• [Goal of the exercise]:
Your job with the data below is to output exactly the lines from the one holding "dict_of_list (omap (λ" down to the one holding "end) (findall (wsdl", both included, and no others.

• [Input]:

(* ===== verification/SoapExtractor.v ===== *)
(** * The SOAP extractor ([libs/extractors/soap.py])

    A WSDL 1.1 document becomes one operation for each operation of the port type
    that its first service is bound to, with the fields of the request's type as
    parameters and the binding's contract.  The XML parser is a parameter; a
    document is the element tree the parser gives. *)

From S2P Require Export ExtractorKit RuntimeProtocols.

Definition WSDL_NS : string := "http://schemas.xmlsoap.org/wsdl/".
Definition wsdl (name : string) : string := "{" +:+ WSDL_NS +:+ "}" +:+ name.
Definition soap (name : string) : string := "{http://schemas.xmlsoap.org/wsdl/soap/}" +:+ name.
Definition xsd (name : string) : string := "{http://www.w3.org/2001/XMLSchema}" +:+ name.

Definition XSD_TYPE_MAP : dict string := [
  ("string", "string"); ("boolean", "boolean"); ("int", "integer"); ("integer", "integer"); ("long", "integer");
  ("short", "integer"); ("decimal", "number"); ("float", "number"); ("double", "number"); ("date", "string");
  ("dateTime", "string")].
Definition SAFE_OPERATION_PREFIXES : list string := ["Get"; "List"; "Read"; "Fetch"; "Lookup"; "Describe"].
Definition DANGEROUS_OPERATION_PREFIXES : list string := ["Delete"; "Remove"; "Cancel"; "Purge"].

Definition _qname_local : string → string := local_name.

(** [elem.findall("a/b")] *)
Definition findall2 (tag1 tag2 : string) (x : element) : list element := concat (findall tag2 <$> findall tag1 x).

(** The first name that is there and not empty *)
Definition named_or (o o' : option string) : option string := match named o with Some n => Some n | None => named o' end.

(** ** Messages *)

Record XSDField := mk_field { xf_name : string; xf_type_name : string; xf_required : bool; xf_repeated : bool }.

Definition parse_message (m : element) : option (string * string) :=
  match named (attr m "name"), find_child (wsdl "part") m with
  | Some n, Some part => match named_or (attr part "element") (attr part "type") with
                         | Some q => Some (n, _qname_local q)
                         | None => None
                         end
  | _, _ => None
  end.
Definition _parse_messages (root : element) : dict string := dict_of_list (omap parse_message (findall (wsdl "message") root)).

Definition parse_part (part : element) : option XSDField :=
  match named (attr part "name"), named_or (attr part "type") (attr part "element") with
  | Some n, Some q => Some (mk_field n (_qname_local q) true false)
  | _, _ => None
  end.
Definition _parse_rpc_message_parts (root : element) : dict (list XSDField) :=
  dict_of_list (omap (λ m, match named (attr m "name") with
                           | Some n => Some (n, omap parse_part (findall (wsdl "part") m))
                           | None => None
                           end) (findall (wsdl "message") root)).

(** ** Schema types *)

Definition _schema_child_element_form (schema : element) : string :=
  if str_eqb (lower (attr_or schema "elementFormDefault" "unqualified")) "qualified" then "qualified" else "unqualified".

* * *

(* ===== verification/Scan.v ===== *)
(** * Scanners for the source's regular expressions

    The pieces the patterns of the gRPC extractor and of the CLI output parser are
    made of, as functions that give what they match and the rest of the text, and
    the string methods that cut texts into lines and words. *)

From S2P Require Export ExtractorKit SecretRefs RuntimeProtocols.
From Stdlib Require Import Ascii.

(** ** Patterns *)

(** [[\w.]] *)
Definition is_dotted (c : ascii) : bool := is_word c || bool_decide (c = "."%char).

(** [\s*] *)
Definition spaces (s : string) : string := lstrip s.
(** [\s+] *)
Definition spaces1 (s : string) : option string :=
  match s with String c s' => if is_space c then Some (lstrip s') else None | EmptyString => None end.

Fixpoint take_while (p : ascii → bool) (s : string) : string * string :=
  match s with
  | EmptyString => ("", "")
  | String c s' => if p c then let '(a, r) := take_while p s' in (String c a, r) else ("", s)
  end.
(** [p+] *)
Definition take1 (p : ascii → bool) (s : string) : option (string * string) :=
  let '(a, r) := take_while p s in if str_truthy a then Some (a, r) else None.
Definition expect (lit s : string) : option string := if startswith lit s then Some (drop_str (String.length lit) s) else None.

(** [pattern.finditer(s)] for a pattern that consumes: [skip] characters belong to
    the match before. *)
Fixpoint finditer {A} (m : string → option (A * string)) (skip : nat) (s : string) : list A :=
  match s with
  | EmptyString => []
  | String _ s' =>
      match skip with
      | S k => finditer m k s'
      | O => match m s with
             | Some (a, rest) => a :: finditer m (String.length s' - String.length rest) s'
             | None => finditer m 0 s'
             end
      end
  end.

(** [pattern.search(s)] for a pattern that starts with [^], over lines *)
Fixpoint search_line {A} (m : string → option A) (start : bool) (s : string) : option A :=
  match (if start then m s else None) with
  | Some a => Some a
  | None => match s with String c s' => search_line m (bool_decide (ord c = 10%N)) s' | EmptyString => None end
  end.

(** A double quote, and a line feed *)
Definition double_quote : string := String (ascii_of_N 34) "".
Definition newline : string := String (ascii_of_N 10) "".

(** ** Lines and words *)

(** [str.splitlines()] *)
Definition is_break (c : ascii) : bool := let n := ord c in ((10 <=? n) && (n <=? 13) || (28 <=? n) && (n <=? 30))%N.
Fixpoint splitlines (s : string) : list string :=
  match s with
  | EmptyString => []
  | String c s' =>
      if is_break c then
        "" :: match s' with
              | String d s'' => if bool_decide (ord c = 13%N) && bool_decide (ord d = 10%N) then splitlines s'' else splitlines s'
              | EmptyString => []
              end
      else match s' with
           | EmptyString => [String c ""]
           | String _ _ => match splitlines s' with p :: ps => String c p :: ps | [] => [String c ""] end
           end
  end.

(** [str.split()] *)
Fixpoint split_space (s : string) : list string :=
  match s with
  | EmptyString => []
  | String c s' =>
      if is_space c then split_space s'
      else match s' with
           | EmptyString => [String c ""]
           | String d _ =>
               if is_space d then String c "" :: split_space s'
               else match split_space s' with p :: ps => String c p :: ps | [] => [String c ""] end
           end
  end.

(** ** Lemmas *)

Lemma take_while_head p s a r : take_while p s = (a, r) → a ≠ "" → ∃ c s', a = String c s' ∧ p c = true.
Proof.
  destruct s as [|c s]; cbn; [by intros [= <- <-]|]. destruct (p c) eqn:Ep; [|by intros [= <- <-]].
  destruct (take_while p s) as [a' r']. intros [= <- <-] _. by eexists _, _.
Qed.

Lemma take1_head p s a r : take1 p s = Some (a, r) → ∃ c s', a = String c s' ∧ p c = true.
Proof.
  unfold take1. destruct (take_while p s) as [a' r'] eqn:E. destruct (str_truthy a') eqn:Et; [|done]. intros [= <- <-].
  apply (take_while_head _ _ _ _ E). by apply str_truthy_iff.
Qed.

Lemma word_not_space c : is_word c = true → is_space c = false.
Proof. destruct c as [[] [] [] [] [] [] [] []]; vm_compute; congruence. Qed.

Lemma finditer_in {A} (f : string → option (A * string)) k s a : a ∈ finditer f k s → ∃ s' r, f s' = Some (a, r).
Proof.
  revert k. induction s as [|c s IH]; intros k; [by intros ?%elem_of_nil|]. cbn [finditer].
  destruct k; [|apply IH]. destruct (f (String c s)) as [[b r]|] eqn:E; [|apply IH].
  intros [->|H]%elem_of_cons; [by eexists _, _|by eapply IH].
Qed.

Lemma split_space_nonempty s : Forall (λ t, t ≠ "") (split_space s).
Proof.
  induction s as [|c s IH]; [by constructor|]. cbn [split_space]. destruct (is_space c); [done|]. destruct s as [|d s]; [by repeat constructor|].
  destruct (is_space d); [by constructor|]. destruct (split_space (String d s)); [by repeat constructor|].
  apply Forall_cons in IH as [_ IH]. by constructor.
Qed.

...

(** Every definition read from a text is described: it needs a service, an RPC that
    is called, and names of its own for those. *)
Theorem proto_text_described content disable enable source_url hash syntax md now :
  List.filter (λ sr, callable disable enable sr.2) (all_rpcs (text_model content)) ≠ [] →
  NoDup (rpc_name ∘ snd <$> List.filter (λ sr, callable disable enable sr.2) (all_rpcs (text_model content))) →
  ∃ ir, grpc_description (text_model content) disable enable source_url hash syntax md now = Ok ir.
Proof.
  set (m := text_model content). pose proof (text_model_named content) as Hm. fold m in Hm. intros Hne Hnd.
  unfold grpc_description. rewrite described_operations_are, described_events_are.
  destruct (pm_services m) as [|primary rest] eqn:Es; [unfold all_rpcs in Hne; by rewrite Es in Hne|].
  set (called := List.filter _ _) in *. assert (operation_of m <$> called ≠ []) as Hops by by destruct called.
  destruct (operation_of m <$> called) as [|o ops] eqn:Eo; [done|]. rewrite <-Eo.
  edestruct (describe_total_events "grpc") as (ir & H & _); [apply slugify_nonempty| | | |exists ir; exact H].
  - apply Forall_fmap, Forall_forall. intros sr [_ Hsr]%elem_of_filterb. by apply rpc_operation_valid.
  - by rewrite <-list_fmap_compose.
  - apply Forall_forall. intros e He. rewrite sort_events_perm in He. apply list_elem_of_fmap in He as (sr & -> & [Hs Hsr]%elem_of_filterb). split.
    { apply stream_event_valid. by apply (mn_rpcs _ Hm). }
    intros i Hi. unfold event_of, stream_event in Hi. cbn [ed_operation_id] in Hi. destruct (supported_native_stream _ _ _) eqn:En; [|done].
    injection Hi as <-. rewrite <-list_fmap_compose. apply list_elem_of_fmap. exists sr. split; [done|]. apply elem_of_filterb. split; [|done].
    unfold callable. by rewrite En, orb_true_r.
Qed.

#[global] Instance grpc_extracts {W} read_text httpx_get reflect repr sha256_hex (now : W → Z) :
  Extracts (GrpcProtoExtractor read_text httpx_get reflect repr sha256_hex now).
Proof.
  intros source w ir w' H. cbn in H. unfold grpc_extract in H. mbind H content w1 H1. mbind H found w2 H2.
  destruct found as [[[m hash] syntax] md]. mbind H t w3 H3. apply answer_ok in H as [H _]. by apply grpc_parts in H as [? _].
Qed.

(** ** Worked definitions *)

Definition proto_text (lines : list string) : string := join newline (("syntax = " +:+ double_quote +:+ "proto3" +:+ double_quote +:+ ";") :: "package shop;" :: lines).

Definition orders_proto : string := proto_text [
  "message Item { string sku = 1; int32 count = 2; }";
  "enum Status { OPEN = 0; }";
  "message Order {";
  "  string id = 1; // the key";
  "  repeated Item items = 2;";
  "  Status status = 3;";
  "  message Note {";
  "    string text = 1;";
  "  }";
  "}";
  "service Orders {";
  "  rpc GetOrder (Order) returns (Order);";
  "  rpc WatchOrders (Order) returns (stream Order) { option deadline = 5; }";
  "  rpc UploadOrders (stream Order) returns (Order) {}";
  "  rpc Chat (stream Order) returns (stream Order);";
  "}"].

• [Output of the task]:
  dict_of_list (omap (λ m, match named (attr m "name") with
                           | Some n => Some (n, omap parse_part (findall (wsdl "part") m))
                           | None => None
                           end) (findall (wsdl "message") root)).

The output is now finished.